Aubrey smiled as he looked round at the dismantled shop. "It seems to me that this'll cost you a tidy bit when the bill comes in."
"My dear fellow," said Roger, "This is just what I needed. I was getting into a rut. The explosion has blown out a whole lot of books I had forgotten about and didn't even know I had. Look, here's an old copy of How to Be Happy Though Married, which I see the publisher lists as 'Fiction.' Here's Urn Burial, and The Love Affairs of a Bibliomaniac, and Mistletoe's Book of Deplorable Facts. I'm going to have a thorough house-cleaning. I'm thinking seriously of putting in a vacuum cleaner and a cash register. Titania was quite right, the place was too dirty. That girl has given me a lot of ideas."
Aubrey wanted to ask where she was, but didn't like to say so point-blank.
"There's no question about it," said Roger, "an explosion now and then does one good. Since the reporters got here and dragged the whole yarn out of us, I've had half a dozen offers from publishers for my book, a lyceum bureau wants me to lecture on Bookselling as a Form of Public Service, I've had five hundred letters from people asking when the shop will reopen for business, and the American Booksellers' Association has invited me to give an address at its convention next spring. It's the first recognition I've ever had. If it weren't for poor dear old Bock—— Come, we've buried him in the back yard. I want to show you his grave."
Over a pathetically small mound near the fence a bunch of big yellow chrysanthemums were standing in a vase.
"Titania put those there," said Roger. "She says she's going to plant a dogwood tree there in the spring. We intend to put up a little stone for him, and I'm trying to think of an inscription, I thought of De Mortuis Nil Nisi Bonum, but that's a bit too flippant."

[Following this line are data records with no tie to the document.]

Lemma c_write_loop buf : Forall is_u8 buf → ∀ k n (s : St) g c want p lpf,
  at_c s g c → connected g → c_stage c = DataIn want → c_bank c = [] →
  n ≠ 0 ∨ lpf = true → p + n ≤ length buf → n ≤ want → 0 < want →
  c_wait c + S clat * (n + 2) < k →
  ∃ s' w ps, control_write_loop fuel buf 1 k n (Z.of_nat p) lpf s = Ok (None, s') ∧ w ≤ clat ∧
    packets n want ps ∧ mjoin ps = take n (drop p buf) ∧
    at_c s' g (c_move StatusOut w [] (c_got c ++ ps) c).
Proof.
  intros Hu. induction k as [|k IH]; intros n s g c want p lpf Hs Hc Hst Hb Hn Hp Hnw Hw0 Hk; [lia|].
  destruct (c_write_pass buf k n (Z.of_nat p) lpf s g c want) as (s1 & w1 & b & Hs1 & Hb1 & ->); [done..|].
  destruct b.
  2:{ destruct (IH n s1 g (c_tick w1 c) want p lpf) as (s2 & w & ps & Hr);
        [done..|cbn [c_tick c_move c_wait]; lia|]. by exists s2, w, ps. }
  subst w1. destruct (c_bytes _ _ _ want Hs1) as (s2 & E2 & Hs2); [done|done|]. next E2.
  destruct (c_fill_bank buf n s2 g (c_tick 0 c) want p) as (s3 & E3 & Hs3); [done..| |done|].
  { cbn [c_tick c_move c_bank]. rewrite Hb. cbn [length]. lia. }
  cbn [c_tick c_move c_bank] in E3, Hs3 |- *. rewrite Hb in E3, Hs3 |- *. next E3. rewrite app_nil_l in Hs3. cbn [length] in Hs3 |- *.
  rewrite Nat.sub_0_r in Hs3 |- *. set (m := min n c_size) in Hs3 |- *.
  destruct (c_ClearIN _ _ _ Hs3) as (s4 & w & Hw & E4 & Hs4);
    [cbn [c_load c_move c_stage c_tick]; by rewrite Hst|done|]. next E4.
  unfold c_fetch in Hs4. cbn [c_load c_move c_tick c_stage c_bank] in Hs4. rewrite Hst in Hs4.
  set (pkt := take m (drop p buf)) in *.
  assert (length pkt = m) as Hm by (unfold pkt; rewrite length_take, length_drop; lia).
  rewrite Hm in Hs4. destruct (decide (n < c_size)) as [Hsm|Hsm].
  - rewrite decide_True in Hs4 by (left; lia).
    exists s4, w, [pkt]. split_and!; [|done| |unfold pkt; cbn; rewrite app_nil_r; by replace m with n by lia|exact Hs4].
    + destruct k; [lia|]. cbn [control_write_loop]. replace (n - m) with 0 by lia.
      by rewrite (bool_decide_false (_ = USB_Device_ControlEndpointSize)) by
        (change USB_Device_ControlEndpointSize with (Z.of_nat c_size); lia).
    + exists [], [pkt]. split_and!; [done|constructor|].
      rewrite decide_True; [exists pkt; split; [done|lia]|]. unfold ends_short.
      destruct (decide (n = 0)); [right; lia|left]. by rewrite Nat.mod_small.
  - replace m with c_size in * by lia.
    rewrite (bool_decide_true (_ = USB_Device_ControlEndpointSize)) by done.
    destruct (decide (want ≤ c_size)) as [Hle|Hgt].
    + rewrite decide_True in Hs4 by (by right). replace (n - c_size) with 0 by lia.
      destruct (c_write_tail buf (Z.of_nat (p + c_size)) k true s4 g _ Hs4)
        as (s5 & w5 & E5 & Hw5 & Hs5); [done|done|cbn [c_move c_wait]; lia|]. cbn [c_move c_wait] in Hw5.
      exists s5, w5, [pkt]. split_and!; [exact E5|lia| |unfold pkt; cbn; rewrite app_nil_r; by replace m with n by lia|exact Hs5].
      exists [pkt], []. split_and!; [done|by repeat constructor|]. rewrite decide_False; [done|].
      unfold ends_short. replace n with c_size by lia. intros [Hx|Hx]; [by apply Hx|lia].
    + rewrite decide_False in Hs4 by lia.
      destruct (IH (n - c_size) s4 g _ (want - c_size) (p + c_size) true Hs4)
        as (s5 & w5 & ps & E5 & Hw5 & Hps & Hj & Hs5);
        [done|done|done|by right|unfold c_size in *; lia|lia|lia|cbn [c_move c_wait]; unfold c_size in *; nia|].
      exists s5, w5, (pkt :: ps). split_and!; [exact E5|exact Hw5|apply packets_cons; (done || lia)| |].
      * change (mjoin (pkt :: ps)) with (pkt ++ mjoin ps). unfold pkt. rewrite Hj, <- drop_drop.
        replace m with c_size by lia. rewrite take_take_drop. by replace (c_size + (n - c_size)) with n by lia.
      * cbn [c_move c_got] in Hs5. by rewrite <- app_assoc in Hs5.
Qed.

The living quarters of the house had not been damaged by the explosion, and Roger took Aubrey back to the den. "You've come just at the right time," he said. "Mr. Chapman's coming to dinner this evening, and we'll all have a good talk. There's a lot about this business I don't understand yet."
Aubrey was still keeping his eye open for a sign of Titania's presence, and Roger noticed his wandering gaze.
"This is Miss Chapman's afternoon off," he said. "She got her first salary to-day, and was so much exhilarated that she went to New York to blow it in. She's out with her father. Excuse me, please, I'm going to help Helen get dinner ready."
Aubrey sat down by the fire, and lit his pipe. The burden of his meditation was that it was just a week since he had first met Titania, and in all that week there had been no waking moment when he had not thought of her. He was wondering how long it might take for a girl to fall in love? A man—he knew now—could fall in love in five minutes, but how did it work with girls? He was also thinking what unique Daintybits advertising copy he could build (like all ad men he always spoke of building an ad, never of writing one) out of this affair if he could only use the inside stuff.
He heard a rustle behind him, and there she was. She had on a gray fur coat and a lively little hat. Her cheeks were delicately tinted by the winter air. Aubrey rose.